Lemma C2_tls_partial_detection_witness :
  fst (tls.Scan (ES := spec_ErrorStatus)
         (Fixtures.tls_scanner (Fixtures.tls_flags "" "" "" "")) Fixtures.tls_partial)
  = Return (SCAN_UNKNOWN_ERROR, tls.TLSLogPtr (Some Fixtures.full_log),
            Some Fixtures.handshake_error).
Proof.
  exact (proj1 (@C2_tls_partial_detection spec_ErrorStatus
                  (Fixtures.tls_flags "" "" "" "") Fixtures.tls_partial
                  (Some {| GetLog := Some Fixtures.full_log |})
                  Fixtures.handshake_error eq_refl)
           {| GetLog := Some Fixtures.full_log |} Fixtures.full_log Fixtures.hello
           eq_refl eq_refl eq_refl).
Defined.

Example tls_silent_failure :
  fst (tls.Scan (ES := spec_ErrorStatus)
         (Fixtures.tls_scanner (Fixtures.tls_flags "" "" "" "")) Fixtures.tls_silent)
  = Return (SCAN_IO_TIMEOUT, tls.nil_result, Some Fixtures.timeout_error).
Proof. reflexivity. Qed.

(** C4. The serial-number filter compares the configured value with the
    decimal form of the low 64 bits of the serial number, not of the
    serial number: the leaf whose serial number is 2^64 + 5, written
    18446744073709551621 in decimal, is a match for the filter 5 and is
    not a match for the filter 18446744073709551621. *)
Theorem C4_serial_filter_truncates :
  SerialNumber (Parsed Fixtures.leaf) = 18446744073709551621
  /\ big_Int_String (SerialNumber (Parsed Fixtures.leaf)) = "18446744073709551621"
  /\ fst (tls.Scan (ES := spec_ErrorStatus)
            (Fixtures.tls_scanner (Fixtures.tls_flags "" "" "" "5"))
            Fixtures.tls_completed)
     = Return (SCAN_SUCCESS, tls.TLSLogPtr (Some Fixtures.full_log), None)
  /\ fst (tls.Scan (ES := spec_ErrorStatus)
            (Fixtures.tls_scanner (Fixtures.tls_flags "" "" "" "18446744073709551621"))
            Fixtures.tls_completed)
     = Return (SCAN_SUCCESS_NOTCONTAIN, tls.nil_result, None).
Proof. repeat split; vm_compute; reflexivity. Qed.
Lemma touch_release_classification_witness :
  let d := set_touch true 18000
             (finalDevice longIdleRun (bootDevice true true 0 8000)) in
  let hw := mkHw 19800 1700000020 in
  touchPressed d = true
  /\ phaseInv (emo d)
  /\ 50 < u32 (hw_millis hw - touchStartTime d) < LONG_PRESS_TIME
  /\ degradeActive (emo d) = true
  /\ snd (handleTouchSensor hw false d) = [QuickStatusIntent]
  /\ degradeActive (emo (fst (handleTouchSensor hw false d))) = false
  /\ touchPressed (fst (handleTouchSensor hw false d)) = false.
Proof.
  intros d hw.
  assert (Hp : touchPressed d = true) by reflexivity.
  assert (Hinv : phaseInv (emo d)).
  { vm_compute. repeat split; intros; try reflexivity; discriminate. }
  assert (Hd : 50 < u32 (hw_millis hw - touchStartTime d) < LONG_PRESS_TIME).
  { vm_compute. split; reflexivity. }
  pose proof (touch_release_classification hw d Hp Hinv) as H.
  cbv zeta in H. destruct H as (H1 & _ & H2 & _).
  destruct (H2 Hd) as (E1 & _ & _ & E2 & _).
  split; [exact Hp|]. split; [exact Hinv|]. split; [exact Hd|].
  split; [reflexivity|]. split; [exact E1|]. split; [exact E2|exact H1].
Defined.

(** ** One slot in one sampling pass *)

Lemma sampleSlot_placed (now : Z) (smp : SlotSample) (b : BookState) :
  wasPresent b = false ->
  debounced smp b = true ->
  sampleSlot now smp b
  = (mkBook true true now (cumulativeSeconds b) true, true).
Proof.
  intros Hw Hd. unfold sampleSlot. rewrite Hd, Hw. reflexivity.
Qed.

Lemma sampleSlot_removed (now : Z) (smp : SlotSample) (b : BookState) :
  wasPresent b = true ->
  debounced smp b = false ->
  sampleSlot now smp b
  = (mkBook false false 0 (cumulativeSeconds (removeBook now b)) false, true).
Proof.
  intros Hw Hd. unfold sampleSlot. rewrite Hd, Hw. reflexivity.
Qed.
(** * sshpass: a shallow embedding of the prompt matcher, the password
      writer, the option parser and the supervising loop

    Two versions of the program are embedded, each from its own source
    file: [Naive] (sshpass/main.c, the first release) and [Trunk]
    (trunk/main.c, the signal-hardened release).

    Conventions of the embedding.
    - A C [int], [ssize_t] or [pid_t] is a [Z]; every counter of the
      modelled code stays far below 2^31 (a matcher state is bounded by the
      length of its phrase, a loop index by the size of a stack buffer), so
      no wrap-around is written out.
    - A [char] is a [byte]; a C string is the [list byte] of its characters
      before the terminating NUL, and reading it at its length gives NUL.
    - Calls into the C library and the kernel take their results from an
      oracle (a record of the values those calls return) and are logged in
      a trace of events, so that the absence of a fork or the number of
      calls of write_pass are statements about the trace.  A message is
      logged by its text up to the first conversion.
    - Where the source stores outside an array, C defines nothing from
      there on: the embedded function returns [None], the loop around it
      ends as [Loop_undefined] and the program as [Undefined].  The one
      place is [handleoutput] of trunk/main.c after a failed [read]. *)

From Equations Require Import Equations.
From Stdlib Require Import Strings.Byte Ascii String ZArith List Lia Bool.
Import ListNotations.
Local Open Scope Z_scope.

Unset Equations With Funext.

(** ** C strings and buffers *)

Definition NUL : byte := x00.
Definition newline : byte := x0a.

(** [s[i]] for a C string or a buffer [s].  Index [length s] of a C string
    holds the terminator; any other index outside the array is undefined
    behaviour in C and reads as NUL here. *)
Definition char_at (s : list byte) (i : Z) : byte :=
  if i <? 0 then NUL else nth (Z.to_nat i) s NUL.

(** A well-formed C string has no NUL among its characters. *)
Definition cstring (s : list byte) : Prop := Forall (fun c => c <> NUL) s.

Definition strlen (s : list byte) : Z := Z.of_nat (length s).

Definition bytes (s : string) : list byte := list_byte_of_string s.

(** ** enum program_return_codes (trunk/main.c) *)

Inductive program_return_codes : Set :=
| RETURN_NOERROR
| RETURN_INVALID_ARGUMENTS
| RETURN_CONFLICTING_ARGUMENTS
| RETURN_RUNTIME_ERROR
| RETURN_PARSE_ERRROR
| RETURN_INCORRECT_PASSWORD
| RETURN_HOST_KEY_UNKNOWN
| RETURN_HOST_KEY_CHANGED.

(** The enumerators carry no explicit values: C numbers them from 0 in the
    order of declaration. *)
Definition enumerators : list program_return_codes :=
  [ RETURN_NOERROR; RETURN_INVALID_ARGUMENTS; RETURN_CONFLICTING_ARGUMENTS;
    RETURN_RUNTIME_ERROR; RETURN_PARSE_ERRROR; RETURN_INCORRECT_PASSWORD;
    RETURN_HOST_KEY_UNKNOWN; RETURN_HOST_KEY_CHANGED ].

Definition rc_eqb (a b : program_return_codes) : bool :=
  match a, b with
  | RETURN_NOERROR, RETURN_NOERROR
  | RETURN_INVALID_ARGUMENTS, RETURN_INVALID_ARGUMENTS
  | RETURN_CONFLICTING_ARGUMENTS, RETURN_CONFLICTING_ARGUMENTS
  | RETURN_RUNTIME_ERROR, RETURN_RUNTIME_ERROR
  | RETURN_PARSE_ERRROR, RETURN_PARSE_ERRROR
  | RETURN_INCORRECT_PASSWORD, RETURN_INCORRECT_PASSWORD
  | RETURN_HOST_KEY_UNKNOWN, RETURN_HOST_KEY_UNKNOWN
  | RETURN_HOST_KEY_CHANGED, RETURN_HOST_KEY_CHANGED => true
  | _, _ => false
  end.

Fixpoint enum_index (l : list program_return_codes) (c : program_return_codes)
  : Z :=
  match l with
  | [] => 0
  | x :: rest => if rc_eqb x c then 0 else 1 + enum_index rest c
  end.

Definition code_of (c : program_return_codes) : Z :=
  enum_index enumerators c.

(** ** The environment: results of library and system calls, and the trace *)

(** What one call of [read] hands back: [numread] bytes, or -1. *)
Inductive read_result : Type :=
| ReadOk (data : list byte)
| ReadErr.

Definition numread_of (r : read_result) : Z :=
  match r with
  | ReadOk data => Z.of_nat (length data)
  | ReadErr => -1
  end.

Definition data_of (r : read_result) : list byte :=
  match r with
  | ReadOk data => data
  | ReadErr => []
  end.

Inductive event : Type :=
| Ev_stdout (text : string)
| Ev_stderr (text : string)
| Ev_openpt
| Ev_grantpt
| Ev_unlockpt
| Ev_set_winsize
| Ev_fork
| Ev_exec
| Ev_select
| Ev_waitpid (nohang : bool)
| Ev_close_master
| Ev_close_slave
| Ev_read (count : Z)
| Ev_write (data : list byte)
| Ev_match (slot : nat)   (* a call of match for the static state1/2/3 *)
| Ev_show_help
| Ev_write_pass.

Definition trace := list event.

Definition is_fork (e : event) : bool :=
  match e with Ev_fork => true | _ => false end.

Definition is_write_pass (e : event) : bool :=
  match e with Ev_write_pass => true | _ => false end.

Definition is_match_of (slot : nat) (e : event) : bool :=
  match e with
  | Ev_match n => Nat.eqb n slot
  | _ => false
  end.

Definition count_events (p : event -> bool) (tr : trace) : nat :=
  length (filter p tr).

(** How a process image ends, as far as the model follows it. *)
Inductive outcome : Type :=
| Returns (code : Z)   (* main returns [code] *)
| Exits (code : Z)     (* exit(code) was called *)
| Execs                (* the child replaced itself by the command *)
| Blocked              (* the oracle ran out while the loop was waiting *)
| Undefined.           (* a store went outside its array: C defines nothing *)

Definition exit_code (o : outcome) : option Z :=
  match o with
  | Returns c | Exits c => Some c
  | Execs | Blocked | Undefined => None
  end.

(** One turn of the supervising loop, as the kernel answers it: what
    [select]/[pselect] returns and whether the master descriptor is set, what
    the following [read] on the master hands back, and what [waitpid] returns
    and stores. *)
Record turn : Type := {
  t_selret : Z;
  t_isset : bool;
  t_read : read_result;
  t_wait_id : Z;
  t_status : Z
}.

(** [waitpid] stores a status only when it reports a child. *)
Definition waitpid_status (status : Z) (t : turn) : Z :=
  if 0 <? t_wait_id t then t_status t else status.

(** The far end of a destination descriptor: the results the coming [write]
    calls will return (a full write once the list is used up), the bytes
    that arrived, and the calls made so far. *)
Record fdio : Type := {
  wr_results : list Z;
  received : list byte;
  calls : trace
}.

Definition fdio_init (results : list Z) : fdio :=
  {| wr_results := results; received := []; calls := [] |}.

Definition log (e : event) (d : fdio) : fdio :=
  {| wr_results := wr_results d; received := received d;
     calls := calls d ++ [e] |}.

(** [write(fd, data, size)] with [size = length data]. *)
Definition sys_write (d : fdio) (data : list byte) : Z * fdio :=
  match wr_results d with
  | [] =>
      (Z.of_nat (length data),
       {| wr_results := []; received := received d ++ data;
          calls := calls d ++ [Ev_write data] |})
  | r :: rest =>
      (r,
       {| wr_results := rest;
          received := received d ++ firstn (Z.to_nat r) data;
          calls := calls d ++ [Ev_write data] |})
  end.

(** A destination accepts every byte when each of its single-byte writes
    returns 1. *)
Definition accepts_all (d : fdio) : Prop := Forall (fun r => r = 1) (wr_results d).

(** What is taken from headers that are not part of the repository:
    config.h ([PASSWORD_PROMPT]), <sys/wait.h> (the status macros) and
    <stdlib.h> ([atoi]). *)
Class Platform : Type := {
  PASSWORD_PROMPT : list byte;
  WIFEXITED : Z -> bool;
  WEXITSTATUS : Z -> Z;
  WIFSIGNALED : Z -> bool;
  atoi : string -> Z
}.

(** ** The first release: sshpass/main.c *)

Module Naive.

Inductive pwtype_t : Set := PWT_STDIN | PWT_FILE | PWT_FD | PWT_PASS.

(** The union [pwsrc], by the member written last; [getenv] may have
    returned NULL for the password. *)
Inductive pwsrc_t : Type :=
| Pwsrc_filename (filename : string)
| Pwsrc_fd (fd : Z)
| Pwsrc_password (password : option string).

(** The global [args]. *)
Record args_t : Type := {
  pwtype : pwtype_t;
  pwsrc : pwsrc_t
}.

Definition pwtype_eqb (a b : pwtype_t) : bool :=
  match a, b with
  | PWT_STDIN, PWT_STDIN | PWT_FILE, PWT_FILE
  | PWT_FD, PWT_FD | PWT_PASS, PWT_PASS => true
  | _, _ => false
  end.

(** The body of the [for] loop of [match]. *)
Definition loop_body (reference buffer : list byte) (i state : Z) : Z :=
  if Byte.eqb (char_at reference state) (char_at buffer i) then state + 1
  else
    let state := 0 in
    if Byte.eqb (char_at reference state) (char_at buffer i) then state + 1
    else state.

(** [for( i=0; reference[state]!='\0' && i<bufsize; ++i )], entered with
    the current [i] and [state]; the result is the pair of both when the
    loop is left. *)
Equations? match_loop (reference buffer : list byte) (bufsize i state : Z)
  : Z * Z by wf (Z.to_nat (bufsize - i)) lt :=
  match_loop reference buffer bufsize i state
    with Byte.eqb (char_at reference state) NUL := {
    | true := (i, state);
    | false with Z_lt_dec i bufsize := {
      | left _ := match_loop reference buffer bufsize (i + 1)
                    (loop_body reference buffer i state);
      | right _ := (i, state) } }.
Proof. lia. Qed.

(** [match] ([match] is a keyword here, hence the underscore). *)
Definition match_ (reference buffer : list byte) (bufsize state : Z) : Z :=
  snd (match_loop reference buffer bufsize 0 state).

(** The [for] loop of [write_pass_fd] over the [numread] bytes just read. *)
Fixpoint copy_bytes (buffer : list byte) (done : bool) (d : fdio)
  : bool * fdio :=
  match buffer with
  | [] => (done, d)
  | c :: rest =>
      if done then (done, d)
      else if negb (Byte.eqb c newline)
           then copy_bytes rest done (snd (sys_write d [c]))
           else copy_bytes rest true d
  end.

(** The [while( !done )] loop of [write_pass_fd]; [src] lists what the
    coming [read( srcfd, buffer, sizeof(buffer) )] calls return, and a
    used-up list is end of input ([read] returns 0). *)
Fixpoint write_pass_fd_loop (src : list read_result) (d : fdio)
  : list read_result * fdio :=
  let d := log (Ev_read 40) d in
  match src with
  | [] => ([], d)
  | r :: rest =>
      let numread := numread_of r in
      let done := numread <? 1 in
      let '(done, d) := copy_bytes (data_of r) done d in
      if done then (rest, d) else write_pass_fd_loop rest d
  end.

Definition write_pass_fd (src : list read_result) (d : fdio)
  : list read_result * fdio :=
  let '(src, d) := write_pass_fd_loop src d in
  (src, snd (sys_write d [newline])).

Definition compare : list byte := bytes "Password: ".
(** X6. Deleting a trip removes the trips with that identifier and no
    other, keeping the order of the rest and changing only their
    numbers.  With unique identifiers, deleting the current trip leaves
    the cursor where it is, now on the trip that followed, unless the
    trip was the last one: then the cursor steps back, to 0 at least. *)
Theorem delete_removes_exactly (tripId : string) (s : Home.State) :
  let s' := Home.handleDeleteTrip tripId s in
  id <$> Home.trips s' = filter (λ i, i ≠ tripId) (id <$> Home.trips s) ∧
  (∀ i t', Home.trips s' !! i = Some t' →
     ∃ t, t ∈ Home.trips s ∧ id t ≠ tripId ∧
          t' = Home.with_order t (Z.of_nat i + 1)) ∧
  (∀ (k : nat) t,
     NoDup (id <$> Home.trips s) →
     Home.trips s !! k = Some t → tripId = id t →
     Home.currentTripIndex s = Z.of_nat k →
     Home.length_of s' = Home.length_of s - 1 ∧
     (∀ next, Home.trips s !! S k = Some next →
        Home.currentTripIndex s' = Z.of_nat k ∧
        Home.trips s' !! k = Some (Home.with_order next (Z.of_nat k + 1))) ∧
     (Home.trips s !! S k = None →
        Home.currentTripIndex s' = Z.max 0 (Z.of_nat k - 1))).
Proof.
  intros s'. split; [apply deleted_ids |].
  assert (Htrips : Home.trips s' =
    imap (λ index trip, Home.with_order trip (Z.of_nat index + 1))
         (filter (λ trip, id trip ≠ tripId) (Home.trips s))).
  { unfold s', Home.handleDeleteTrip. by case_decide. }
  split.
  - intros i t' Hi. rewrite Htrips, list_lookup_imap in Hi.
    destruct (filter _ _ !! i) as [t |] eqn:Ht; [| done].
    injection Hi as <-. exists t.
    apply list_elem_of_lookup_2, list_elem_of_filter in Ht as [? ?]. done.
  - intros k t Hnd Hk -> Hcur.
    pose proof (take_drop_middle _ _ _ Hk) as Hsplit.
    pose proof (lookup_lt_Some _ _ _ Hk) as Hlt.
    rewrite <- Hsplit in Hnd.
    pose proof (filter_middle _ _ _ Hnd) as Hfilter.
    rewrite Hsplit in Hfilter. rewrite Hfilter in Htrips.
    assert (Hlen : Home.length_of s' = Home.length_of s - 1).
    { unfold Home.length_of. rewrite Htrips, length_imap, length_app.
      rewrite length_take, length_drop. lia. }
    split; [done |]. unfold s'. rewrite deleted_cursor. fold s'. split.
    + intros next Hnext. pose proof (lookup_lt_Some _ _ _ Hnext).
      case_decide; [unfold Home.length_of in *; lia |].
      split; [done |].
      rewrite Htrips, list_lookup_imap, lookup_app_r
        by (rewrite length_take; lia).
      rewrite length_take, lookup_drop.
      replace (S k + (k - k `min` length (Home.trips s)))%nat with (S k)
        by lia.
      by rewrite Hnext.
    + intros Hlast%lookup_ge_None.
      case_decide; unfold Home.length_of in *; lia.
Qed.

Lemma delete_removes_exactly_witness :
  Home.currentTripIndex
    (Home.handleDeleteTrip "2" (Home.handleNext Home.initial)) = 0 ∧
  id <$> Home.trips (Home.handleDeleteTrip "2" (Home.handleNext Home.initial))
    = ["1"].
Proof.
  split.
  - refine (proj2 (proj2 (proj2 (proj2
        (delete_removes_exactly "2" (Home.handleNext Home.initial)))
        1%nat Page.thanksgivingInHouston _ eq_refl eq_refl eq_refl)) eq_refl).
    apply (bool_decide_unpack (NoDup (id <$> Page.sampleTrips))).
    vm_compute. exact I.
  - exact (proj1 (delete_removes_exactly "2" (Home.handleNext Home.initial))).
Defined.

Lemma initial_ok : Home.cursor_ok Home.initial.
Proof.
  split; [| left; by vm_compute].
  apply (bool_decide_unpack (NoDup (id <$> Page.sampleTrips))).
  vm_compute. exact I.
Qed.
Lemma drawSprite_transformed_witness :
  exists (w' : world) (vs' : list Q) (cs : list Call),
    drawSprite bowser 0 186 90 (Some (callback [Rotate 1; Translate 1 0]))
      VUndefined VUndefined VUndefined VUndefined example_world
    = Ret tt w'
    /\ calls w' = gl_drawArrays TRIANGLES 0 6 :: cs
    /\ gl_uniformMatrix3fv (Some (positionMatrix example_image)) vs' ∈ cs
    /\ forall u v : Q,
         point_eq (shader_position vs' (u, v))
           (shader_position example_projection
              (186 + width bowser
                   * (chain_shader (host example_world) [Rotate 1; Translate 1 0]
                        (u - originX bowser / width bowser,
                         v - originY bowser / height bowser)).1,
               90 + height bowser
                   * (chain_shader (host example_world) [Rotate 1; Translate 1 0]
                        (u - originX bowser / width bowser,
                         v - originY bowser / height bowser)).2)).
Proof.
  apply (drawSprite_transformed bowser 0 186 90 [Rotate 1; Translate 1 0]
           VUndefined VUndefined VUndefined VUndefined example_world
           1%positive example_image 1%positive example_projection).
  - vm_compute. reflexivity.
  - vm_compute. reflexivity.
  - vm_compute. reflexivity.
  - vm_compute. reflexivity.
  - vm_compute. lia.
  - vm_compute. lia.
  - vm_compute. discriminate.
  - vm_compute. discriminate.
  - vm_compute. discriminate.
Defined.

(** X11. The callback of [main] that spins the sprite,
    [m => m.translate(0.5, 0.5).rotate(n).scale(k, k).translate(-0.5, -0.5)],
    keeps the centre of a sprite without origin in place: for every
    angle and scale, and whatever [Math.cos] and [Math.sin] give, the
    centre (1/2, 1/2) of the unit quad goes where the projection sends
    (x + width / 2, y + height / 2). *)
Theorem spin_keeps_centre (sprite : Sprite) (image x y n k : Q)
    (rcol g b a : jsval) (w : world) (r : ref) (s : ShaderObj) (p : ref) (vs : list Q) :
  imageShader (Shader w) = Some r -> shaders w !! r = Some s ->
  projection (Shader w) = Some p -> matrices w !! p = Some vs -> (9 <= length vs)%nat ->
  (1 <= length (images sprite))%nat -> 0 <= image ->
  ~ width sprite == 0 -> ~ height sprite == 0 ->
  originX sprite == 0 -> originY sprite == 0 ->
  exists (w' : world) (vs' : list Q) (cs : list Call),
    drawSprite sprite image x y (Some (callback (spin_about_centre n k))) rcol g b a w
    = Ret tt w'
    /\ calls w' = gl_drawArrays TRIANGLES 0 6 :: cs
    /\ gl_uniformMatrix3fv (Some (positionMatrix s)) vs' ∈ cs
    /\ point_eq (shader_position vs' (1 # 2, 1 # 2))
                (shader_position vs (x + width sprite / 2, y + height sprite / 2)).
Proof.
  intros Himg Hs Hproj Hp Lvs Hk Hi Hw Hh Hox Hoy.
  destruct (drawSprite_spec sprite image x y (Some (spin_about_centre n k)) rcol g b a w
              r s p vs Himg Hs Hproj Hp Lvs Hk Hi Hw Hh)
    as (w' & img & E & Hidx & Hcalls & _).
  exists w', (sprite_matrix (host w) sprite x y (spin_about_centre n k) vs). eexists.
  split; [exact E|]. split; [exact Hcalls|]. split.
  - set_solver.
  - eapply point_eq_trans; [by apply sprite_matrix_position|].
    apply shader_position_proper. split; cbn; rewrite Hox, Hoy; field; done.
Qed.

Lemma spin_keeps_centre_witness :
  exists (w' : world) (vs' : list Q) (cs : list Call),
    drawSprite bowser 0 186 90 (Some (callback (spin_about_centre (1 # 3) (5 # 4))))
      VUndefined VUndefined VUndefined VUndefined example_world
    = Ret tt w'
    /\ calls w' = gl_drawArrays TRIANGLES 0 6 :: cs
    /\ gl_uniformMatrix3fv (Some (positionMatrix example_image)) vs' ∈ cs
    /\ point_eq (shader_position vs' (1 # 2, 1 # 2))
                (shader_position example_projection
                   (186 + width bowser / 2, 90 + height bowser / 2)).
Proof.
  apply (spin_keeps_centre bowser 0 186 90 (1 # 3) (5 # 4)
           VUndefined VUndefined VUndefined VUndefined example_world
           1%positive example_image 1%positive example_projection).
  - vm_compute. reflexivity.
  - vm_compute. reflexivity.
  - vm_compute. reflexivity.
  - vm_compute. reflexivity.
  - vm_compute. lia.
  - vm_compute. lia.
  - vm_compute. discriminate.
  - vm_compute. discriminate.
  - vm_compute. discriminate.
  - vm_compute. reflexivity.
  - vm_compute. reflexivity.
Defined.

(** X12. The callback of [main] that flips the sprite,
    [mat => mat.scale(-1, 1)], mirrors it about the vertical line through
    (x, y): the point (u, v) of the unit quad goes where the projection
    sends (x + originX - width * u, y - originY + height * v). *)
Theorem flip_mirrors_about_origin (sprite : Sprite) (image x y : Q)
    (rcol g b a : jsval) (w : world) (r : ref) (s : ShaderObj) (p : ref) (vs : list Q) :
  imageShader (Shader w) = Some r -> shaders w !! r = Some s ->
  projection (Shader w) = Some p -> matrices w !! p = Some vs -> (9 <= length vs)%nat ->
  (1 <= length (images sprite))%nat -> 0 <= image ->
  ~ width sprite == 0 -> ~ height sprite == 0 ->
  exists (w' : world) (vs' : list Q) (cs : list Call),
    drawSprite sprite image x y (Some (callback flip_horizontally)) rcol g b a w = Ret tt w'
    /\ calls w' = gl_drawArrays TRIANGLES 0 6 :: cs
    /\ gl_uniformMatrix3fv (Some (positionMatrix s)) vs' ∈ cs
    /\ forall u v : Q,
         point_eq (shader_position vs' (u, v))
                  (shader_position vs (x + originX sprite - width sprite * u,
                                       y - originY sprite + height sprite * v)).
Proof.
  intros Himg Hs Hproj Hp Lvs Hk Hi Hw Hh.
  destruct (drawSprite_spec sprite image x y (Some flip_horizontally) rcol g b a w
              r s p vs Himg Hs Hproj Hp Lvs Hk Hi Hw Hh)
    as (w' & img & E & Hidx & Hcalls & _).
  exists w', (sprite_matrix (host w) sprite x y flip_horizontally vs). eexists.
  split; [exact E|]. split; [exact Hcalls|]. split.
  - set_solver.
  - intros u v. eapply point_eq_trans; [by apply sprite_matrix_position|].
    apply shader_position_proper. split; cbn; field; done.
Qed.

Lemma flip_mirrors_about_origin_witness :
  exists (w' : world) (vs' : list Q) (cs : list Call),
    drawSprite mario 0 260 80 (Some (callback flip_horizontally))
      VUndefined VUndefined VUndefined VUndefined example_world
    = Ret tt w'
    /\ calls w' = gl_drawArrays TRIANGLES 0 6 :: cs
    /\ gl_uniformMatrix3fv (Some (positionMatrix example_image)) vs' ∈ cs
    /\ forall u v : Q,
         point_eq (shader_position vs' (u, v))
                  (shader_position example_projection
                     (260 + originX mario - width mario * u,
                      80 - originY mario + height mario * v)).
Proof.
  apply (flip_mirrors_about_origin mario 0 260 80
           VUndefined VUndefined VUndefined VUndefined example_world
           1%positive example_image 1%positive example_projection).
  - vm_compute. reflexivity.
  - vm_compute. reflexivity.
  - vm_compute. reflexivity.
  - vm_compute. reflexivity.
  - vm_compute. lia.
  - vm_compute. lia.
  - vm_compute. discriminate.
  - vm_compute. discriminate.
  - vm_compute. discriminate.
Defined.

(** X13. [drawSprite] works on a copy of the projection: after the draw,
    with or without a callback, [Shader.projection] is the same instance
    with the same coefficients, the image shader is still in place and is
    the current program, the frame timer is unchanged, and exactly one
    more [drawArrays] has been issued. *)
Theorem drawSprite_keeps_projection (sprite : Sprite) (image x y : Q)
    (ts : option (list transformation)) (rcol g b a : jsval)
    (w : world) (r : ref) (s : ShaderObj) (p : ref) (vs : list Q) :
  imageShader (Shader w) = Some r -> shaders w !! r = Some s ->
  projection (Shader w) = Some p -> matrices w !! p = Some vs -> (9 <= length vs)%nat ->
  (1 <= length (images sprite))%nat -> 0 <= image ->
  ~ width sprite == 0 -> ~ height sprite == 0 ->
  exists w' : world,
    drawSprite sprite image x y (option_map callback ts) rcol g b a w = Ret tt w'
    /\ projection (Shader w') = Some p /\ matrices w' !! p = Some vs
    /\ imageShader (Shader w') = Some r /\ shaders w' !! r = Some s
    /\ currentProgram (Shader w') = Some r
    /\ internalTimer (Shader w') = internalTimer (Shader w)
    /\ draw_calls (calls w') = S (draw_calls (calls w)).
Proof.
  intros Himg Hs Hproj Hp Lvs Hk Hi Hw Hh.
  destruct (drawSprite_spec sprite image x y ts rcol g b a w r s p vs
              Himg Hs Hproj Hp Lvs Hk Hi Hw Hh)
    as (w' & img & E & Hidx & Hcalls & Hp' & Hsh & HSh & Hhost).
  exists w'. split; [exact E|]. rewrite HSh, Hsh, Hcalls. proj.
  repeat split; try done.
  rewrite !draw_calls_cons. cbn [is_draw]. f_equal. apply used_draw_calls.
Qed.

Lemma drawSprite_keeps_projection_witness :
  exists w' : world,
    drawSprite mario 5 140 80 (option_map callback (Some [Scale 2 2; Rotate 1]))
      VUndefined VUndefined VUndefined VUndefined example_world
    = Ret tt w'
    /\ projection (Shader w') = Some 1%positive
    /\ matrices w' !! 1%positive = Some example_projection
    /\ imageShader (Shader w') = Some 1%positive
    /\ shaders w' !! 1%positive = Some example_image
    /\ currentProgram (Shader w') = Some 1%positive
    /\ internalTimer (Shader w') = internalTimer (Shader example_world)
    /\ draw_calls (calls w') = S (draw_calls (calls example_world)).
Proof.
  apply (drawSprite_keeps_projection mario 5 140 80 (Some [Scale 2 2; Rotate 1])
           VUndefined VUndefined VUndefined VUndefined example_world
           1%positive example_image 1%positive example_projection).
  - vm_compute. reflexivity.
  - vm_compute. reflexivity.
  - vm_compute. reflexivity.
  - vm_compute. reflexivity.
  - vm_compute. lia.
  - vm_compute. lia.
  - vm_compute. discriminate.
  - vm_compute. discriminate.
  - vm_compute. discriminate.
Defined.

DESCRIPTION OF THE TASK: For the string "without", filter the data and copy out each line where it occurs.

OUTPUT FOR THIS TASK:
    keeps the centre of a sprite without origin in place: for every
    with or without a callback, [Shader.projection] is the same instance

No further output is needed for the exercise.